[[ Material to process open ]]

(** * AuctionMania: the bidding state machine and its socket layer

    A shallow embedding of the server side of the repository
    (models/Auction.js, services/AuctionService.js, utils/socketHandlers.js,
    the bid-history route of server.js) and of the clock helpers of the
    client (context/AuctionContext.js), followed by the properties of the
    design document that are stated about them.

    Conventions of the embedding.
    - JavaScript numbers that carry prices and epoch milliseconds are
      integers of [Z], which is exact for the integers a double holds
      without rounding (below 2^53 in absolute value); NaN, infinities and
      fractions are outside the model.
    - A JavaScript object literal is a record; a field that a literal may
      leave out has type [option _] ([None] is [undefined]); a field that
      holds [null] or a string has type [option string] ([None] is [null]).
    - Objects are mutated in place in the source; here every method takes
      the object and returns the updated one.
    - [Date.now()] is an input: every call site of a method receives the
      value the clock returned there as an argument of its own, so that a
      clock that advances during a call is covered. *)

From stdpp Require Import gmap strings list fin_maps pretty.

Local Open Scope Z_scope.

(** ** JavaScript values that travel in socket payloads *)

Inductive JsValue :=
| JsUndefined
| JsNull
| JsBoolean (b : bool)
| JsNumber (n : Z)
| JsString (s : string)
| JsObject.

Definition typeof (v : JsValue) : string :=
  match v with
  | JsUndefined => "undefined"
  | JsNull => "object"
  | JsBoolean _ => "boolean"
  | JsNumber _ => "number"
  | JsString _ => "string"
  | JsObject => "object"
  end.

(** The number a value of type "number" holds; read only behind a
    [typeof] test. *)
Definition number_of (v : JsValue) : Z :=
  match v with
  | JsNumber n => n
  | _ => 0
  end.

(** ** models/Auction.js *)

Module Auction.

(** An entry of [bidHistory]: [{ userId, amount, timestamp }]. *)
Record Bid := mkBid {
  userId : string;
  amount : Z;
  timestamp : Z;
}.

(** The fields set by the constructor. *)
Record t := mk {
  id : string;
  title : string;
  startingPrice : Z;
  currentBid : Z;
  highestBidder : option string;
  endTime : Z;
  biddingLock : bool;
  bidHistory : list Bid;
  minBidIncrement : Z;
}.

(** [new Auction(id, title, startingPrice, duration)], the constructor
    reading the clock at [now]. *)
Definition new (id title : string) (startingPrice duration now : Z) : t :=
  {| id := id;
     title := title;
     startingPrice := startingPrice;
     currentBid := startingPrice;
     highestBidder := None;
     endTime := now + duration;
     biddingLock := false;
     bidHistory := [];
     minBidIncrement := 10 |}.

Definition isActive (a : t) (now : Z) : bool := now <? endTime a.

Definition getTimeRemaining (a : t) (now : Z) : Z := Z.max 0 (endTime a - now).

Definition getMinimumNextBid (a : t) : Z := currentBid a + minBidIncrement a.

(** The object [placeBid] returns.  Each branch of the source builds a
    literal with [success], [message] and some of the other fields. *)
Record BidResult := mkResult {
  success : bool;
  message : string;
  minimumBid : option Z;
  r_currentBid : option Z;
  r_highestBidder : option (option string);
  newBid : option Z;
  previousBid : option Z;
  previousBidder : option (option string);
}.

(** [{ success: false, message }] *)
Definition failure (msg : string) : BidResult :=
  {| success := false; message := msg; minimumBid := None;
     r_currentBid := None; r_highestBidder := None; newBid := None;
     previousBid := None; previousBidder := None |}.

Definition ended : BidResult := failure "Auction has ended".

(** [{ success: false, message: `Bid must be at least ${minBid}`,
       minimumBid: minBid }] *)
Definition below_minimum (minBid : Z) : BidResult :=
  {| success := false;
     message := "Bid must be at least " +:+ pretty minBid;
     minimumBid := Some minBid;
     r_currentBid := None; r_highestBidder := None; newBid := None;
     previousBid := None; previousBidder := None |}.

Definition busy : BidResult :=
  failure "Another bid is being processed, please try again".

(** [{ success: false, message: `Outbid! Current bid is ${this.currentBid}`,
       currentBid, highestBidder }] *)
Definition outbid (a : t) : BidResult :=
  {| success := false;
     message := "Outbid! Current bid is " +:+ pretty (currentBid a);
     minimumBid := None;
     r_currentBid := Some (currentBid a);
     r_highestBidder := Some (highestBidder a);
     newBid := None; previousBid := None; previousBidder := None |}.

(** The literal of the accepting branch. *)
Definition placed (bidAmount previousBid : Z) (previousBidder : option string)
    (userId : string) : BidResult :=
  {| success := true;
     message := "Bid placed successfully";
     minimumBid := None; r_currentBid := None;
     r_highestBidder := Some (Some userId);
     newBid := Some bidAmount;
     previousBid := Some previousBid;
     previousBidder := Some previousBidder |}.

Definition set_biddingLock (b : bool) (a : t) : t :=
  {| id := id a; title := title a; startingPrice := startingPrice a;
     currentBid := currentBid a; highestBidder := highestBidder a;
     endTime := endTime a; biddingLock := b; bidHistory := bidHistory a;
     minBidIncrement := minBidIncrement a |}.

(** The three assignments of the accepting branch:
    [this.currentBid = bidAmount; this.highestBidder = userId;
     this.bidHistory.push({ userId, amount: bidAmount, timestamp })]. *)
Definition commit (a : t) (userId : string) (bidAmount now : Z) : t :=
  {| id := id a; title := title a; startingPrice := startingPrice a;
     currentBid := bidAmount; highestBidder := Some userId;
     endTime := endTime a; biddingLock := biddingLock a;
     bidHistory := bidHistory a ++ [mkBid userId bidAmount now];
     minBidIncrement := minBidIncrement a |}.

(** The body of the [try] block, entered with the lock flag set. *)
Definition locked_section (a : t) (userId : string) (bidAmount : Z)
    (now_locked now_push : Z) : BidResult * t :=
  if negb (isActive a now_locked) then (ended, a)
  else
    let currentMinBid := getMinimumNextBid a in
    if bidAmount <? currentMinBid then (outbid a, a)
    else
      let previousBidder := highestBidder a in
      let previousBid := currentBid a in
      (placed bidAmount previousBid previousBidder userId,
       commit a userId bidAmount now_push).

(** [placeBid(userId, bidAmount)].  [now_entry], [now_locked] and
    [now_push] are what [Date.now()] returns in the first [isActive()],
    in the [isActive()] of the [try] block and in the pushed entry.
    The [finally] clause runs on every way out of the [try] block. *)
Definition placeBid (a : t) (userId : string) (bidAmount : Z)
    (now_entry now_locked now_push : Z) : BidResult * t :=
  if negb (isActive a now_entry) then (ended, a)
  else
    let minBid := getMinimumNextBid a in
    if bidAmount <? minBid then (below_minimum minBid, a)
    else if biddingLock a then (busy, a)
    else
      let a1 := set_biddingLock true a in
      let '(result, a2) := locked_section a1 userId bidAmount now_locked now_push in
      (result, set_biddingLock false a2).

(** [getState()]: [now_remaining] is the clock in [getTimeRemaining()],
    [now_active] the clock in [isActive()]. *)
Record State := mkState {
  s_id : string;
  s_title : string;
  s_startingPrice : Z;
  s_currentBid : Z;
  s_highestBidder : option string;
  s_endTime : Z;
  s_timeRemaining : Z;
  s_isActive : bool;
  s_minBidIncrement : Z;
}.

Definition getState (a : t) (now_remaining now_active : Z) : State :=
  {| s_id := id a;
     s_title := title a;
     s_startingPrice := startingPrice a;
     s_currentBid := currentBid a;
     s_highestBidder := highestBidder a;
     s_endTime := endTime a;
     s_timeRemaining := getTimeRemaining a now_remaining;
     s_isActive := isActive a now_active;
     s_minBidIncrement := minBidIncrement a |}.

(** One call of [placeBid] with the clock values it sees. *)
Record Call := mkCall {
  c_userId : string;
  c_amount : Z;
  c_entry : Z;
  c_locked : Z;
  c_push : Z;
}.

Definition call (a : t) (c : Call) : BidResult * t :=
  placeBid a (c_userId c) (c_amount c) (c_entry c) (c_locked c) (c_push c).

(** A sequence of calls on one auction object: the results in call order
    and the object after the last call. *)
Fixpoint run (a : t) (cs : list Call) : list BidResult * t :=
  match cs with
  | [] => ([], a)
  | c :: cs' =>
      let '(r, a1) := call a c in
      let '(rs, a2) := run a1 cs' in
      (r :: rs, a2)
  end.

(** The auction objects that can exist: built by the constructor and
    changed by [placeBid] only. *)
Inductive reachable : t → Prop :=
| reachable_new id title startingPrice duration now :
    reachable (new id title startingPrice duration now)
| reachable_placeBid a c :
    reachable a → reachable (call a c).2.


(** Strictly increasing sequence of amounts. *)
Definition strictly_increasing (l : list Z) : Prop :=
  ∀ (i j : nat) x y, l !! i = Some x → l !! j = Some y → (i < j)%nat → x < y.

(** The invariant of the auction object: the flag is down between calls,
    the increment is the constructor's, and price, leader and history
    agree. *)
Record invariant (a : t) : Prop := mkInvariant {
  inv_unlocked : biddingLock a = false;
  inv_increment : minBidIncrement a = 10;
  inv_floor : startingPrice a ≤ currentBid a;
  inv_bounded : ∀ x, x ∈ amount <$> bidHistory a → x ≤ currentBid a;
  inv_increasing : strictly_increasing (amount <$> bidHistory a);
  inv_price : currentBid a = default (startingPrice a) (amount <$> last (bidHistory a));
  inv_leader : highestBidder a = userId <$> last (bidHistory a);
}.

End Auction.

(** ** The bid state machine as the design document words it (sections 3, 4.1)

    Written from the text of the document, not from the source; it is
    compared with [Auction.placeBid] below. *)

Module DesignSpec.

Inductive Reason := INVALID_INPUT | AUCTION_CLOSED | BID_TOO_LOW | NOT_FOUND.

(** An accepted bid [(bidderId, amount, timestamp)]. *)
Record Entry := mkEntry {
  e_bidderId : string;
  e_amount : Z;
  e_timestamp : Z;
}.

Record Auction := mkAuction {
  id : string;
  title : string;
  startingPrice : Z;
  currentBid : Z;
  leaderId : option string;
  deadline : Z;
  minIncrement : Z;
  history : list Entry;
}.

(** [BidResult]: the fields a result may carry. *)
Record BidResult := mkBidResult {
  accepted : bool;
  reason : option Reason;
  r_currentBid : option Z;
  r_minBid : option Z;
  r_newBid : option Z;
  r_leaderId : option (option string);
  r_previousLeader : option (option string);
  r_previousBid : option Z;
}.

(** [{accepted:false, reason}] *)
Definition rejected (why : Reason) : BidResult :=
  {| accepted := false; reason := Some why; r_currentBid := None;
     r_minBid := None; r_newBid := None; r_leaderId := None;
     r_previousLeader := None; r_previousBid := None |}.

(** The three steps of the algorithm of section 4.1. *)
Definition placeBid (s : Auction) (bidderId : string) (amount now : Z)
    : BidResult * Auction :=
  if bool_decide (now >= deadline s) then (rejected AUCTION_CLOSED, s)
  else
    let minBid := currentBid s + minIncrement s in
    if bool_decide (amount < minBid) then
      ({| accepted := false; reason := Some BID_TOO_LOW;
          r_currentBid := Some (currentBid s); r_minBid := Some minBid;
          r_newBid := None; r_leaderId := None;
          r_previousLeader := None; r_previousBid := None |}, s)
    else
      let previousLeader := leaderId s in
      let previousBid := currentBid s in
      ({| accepted := true; reason := None;
          r_currentBid := None; r_minBid := None;
          r_newBid := Some amount; r_leaderId := Some (Some bidderId);
          r_previousLeader := Some previousLeader;
          r_previousBid := Some previousBid |},
       {| id := id s; title := title s; startingPrice := startingPrice s;
          currentBid := amount; leaderId := Some bidderId;
          deadline := deadline s; minIncrement := minIncrement s;
          history := history s ++ [mkEntry bidderId amount now] |}).


End DesignSpec.

(** ** Reading the source's objects in the document's vocabulary *)

Module Reading.

(** The source reports a rejection as a message; the document names the
    reason.  The two threshold messages both mean "below the minimum". *)
Definition reason_of_message (msg : string) : option DesignSpec.Reason :=
  if String.eqb msg "Auction has ended" then Some DesignSpec.AUCTION_CLOSED
  else if String.prefix "Bid must be at least " msg then Some DesignSpec.BID_TOO_LOW
  else if String.prefix "Outbid! Current bid is " msg then Some DesignSpec.BID_TOO_LOW
  else if String.eqb msg "Invalid bid amount" then Some DesignSpec.INVALID_INPUT
  else if String.eqb msg "Auction not found" then Some DesignSpec.NOT_FOUND
  else None.

(** Field by field: [success] is [accepted], [minimumBid] is [minBid],
    [highestBidder] is [leaderId], [previousBidder] is [previousLeader]. *)
Definition result (r : Auction.BidResult) : DesignSpec.BidResult :=
  {| DesignSpec.accepted := Auction.success r;
     DesignSpec.reason :=
       if Auction.success r then None
       else reason_of_message (Auction.message r);
     DesignSpec.r_currentBid := Auction.r_currentBid r;
     DesignSpec.r_minBid := Auction.minimumBid r;
     DesignSpec.r_newBid := Auction.newBid r;
     DesignSpec.r_leaderId := Auction.r_highestBidder r;
     DesignSpec.r_previousLeader := Auction.previousBidder r;
     DesignSpec.r_previousBid := Auction.previousBid r |}.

[[ Material to process closed ]]

▶ **Prompt**: For the listing above, print only the lines starting at the line containing "Definition isActive (a" and ending at the line containing "Definition ended : BidResult", exactly, both included.

▶ **Task answer**:
Definition isActive (a : t) (now : Z) : bool := now <? endTime a.

Definition getTimeRemaining (a : t) (now : Z) : Z := Z.max 0 (endTime a - now).

Definition getMinimumNextBid (a : t) : Z := currentBid a + minBidIncrement a.

(** The object [placeBid] returns.  Each branch of the source builds a
    literal with [success], [message] and some of the other fields. *)
Record BidResult := mkResult {
  success : bool;
  message : string;
  minimumBid : option Z;
  r_currentBid : option Z;
  r_highestBidder : option (option string);
  newBid : option Z;
  previousBid : option Z;
  previousBidder : option (option string);
}.

(** [{ success: false, message }] *)
Definition failure (msg : string) : BidResult :=
  {| success := false; message := msg; minimumBid := None;
     r_currentBid := None; r_highestBidder := None; newBid := None;
     previousBid := None; previousBidder := None |}.

Definition ended : BidResult := failure "Auction has ended".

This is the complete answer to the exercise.